Haswell isn't expected to launch until the beginning of June in desktops and quad-core notebooks, but Intel is beginning to talk performance. Intel used a mobile customer reference board in a desktop chassis featuring Haswell GT3 with embedded DRAM (the fastest Haswell GPU configuration that Intel will ship) and compared it to an ASUS UX15 with on-board NVIDIA GeForce GT 650M. 

Despite the chassis difference, Intel claims it will be able to deliver the same performance from the demo today in an identical UX15 chassis by the time Haswell ships.

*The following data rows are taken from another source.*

Lemma merge_map_lookup mh ml k :
  merge_map mh ml !! k =
  if is_str_key k then merge_entry (mh !! k) (ml !! k) else mh !! k.
Proof.
  unfold merge_map, str_entries.
  rewrite lookup_union, !map_lookup_filter, lookup_merge, lookup_fmap.
  unfold merge_entry. destruct (mh !! k) as [h|], (ml !! k) as [l|]; simpl;
    repeat (destruct (keep_entry _ _); simpl);
    destruct (is_str_key k) eqn:Ek; simpl; repeat case_guard; simpl in *;
    first [reflexivity | congruence].
Qed.

(** One entry of the low-priority map, applied to the high-priority one. *)
Definition entry_apply (mh : gmap gokey value) (kv : gokey * value) : gmap gokey value :=
  match kv.1 with
  | KStr s =>
      match mergev (index mh s) kv.2 with
      | VNil => mh
      | w => <[KStr s := w]> mh
      end
  | _ => mh
  end.

Lemma entry_apply_lookup mh k v k' :
  entry_apply mh (k, v) !! k' =
  if decide (k = k')
  then (if is_str_key k then merge_entry (mh !! k) (Some v) else mh !! k)
  else mh !! k'.
Proof.
  unfold entry_apply, merge_entry, keep_entry, index. simpl.
  destruct k; case_decide; subst; simpl; try done;
    destruct (mergev _ v); simpl; by simplify_map_eq.
Qed.

Lemma entries_apply_lookup entries mh k :
  NoDup entries.*1 ->
  fold_left entry_apply entries mh !! k =
  (if is_str_key k
   then merge_entry (mh !! k) ((list_to_map entries : gmap gokey value) !! k)
   else mh !! k).
Proof.
  revert mh. induction entries as [|[k0 v0] entries IH]; intros mh Hnd; simpl.
  { rewrite lookup_empty. by destruct (is_str_key k). }
  apply NoDup_cons in Hnd as [Hk0 Hnd]. rewrite IH, entry_apply_lookup by done.
  case_decide as E; subst.
  - rewrite lookup_insert_eq.
    rewrite (not_elem_of_list_to_map_1 entries k) by done. by destruct (is_str_key k).
  - by rewrite lookup_insert_ne.
Qed.

Lemma entries_apply_merge_map entries mh ml :
  entries ≡ₚ map_to_list ml -> fold_left entry_apply entries mh = merge_map mh ml.
Proof.
  intros Hp.
  assert (NoDup entries.*1) as Hnd by (rewrite Hp; apply NoDup_fst_map_to_list).
  apply map_eq. intros k. rewrite entries_apply_lookup, merge_map_lookup by done.
  rewrite (list_to_map_proper (M:=gmap gokey) _ _ Hnd Hp). by rewrite list_to_map_to_list.
Qed.

(** ** The calls carry no nil *)
Lemma under_Forall (P : value -> Prop) k calls :
  Forall (fun c => P c.2) calls -> Forall (fun c => P c.2) (under k calls).
Proof. intros H. apply Forall_fmap. by eapply Forall_impl. Qed.

Lemma visits_Forall (P : value -> Prop) v :
  (forall m, v = VMap m -> map_Forall (fun _ => fun x => x <> VNil -> forall calls,
     visits_root x calls -> Forall (fun c => P c.2) calls) m) ->
  P (VMap ∅) ->
  forall calls, visits v calls -> Forall (fun c => P c.2) calls.
Proof.
  intros Hm Hempty calls Hv. destruct Hv as [|m entries css Hne Hp Hcss].
  { by constructor. }
  apply Forall_concat. specialize (Hm m eq_refl).
  assert (Forall (fun kv => m !! kv.1 = Some kv.2) entries) as Hin.
  { rewrite Hp. apply Forall_forall. intros [k x] Hx. by apply elem_of_map_to_list. }
  clear Hp Hne. induction Hcss as [|[k x] cs entries css Hcs Hcss IH]; [constructor|].
  apply Forall_cons in Hin as [Hk Hin]. simpl in Hk. constructor; [|by apply IH].
  specialize (Hm k x Hk).
  inversion Hcs as [| |? ? calls Hv|? ? Hn Hmap]; subst.
  - constructor.
  - constructor.
  - apply under_Forall. by apply Hm.
  - apply under_Forall, (Hm Hn [([], x)]). by destruct x.
Qed.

The video below shows Dirt 3 running at 1080p on both systems, with identical detail settings (High Quality presets, no AA, vsync off). Intel wouldn't let us report performance numbers, but subjectively the two looked to deliver very similar performance. Note that I confirmed all settings myself and ran both games myself independently of the demo. You can be the judge using the video below:

Intel wouldn't let us confirm clock speeds on Haswell vs. the Core i7 (Ivy Bridge) system, but it claimed that the Haswell part was the immediate successor to its Ivy Bridge comparison point. 

As proof of Haswell's ability to fit in a notebook chassis, it did have another demo using older Haswell silicon running Call of Duty: Black Ops 2 in a notebook chassis. 

Haswell GT3e's performance looked great for processor graphics. I would assume that overall platform power would be reduced since you wouldn't have a discrete GPU inside, however there's also the question of the cost of the solution. I do expect that NVIDIA will continue to drive discrete GPU performance up, but as a solution for some of the thinner/space constrained form factors (think 13-inch MacBook Pro with Retina Display, maybe 11-inch Ultrabook/MacBook Air?) Haswell could be a revolutionary step forward.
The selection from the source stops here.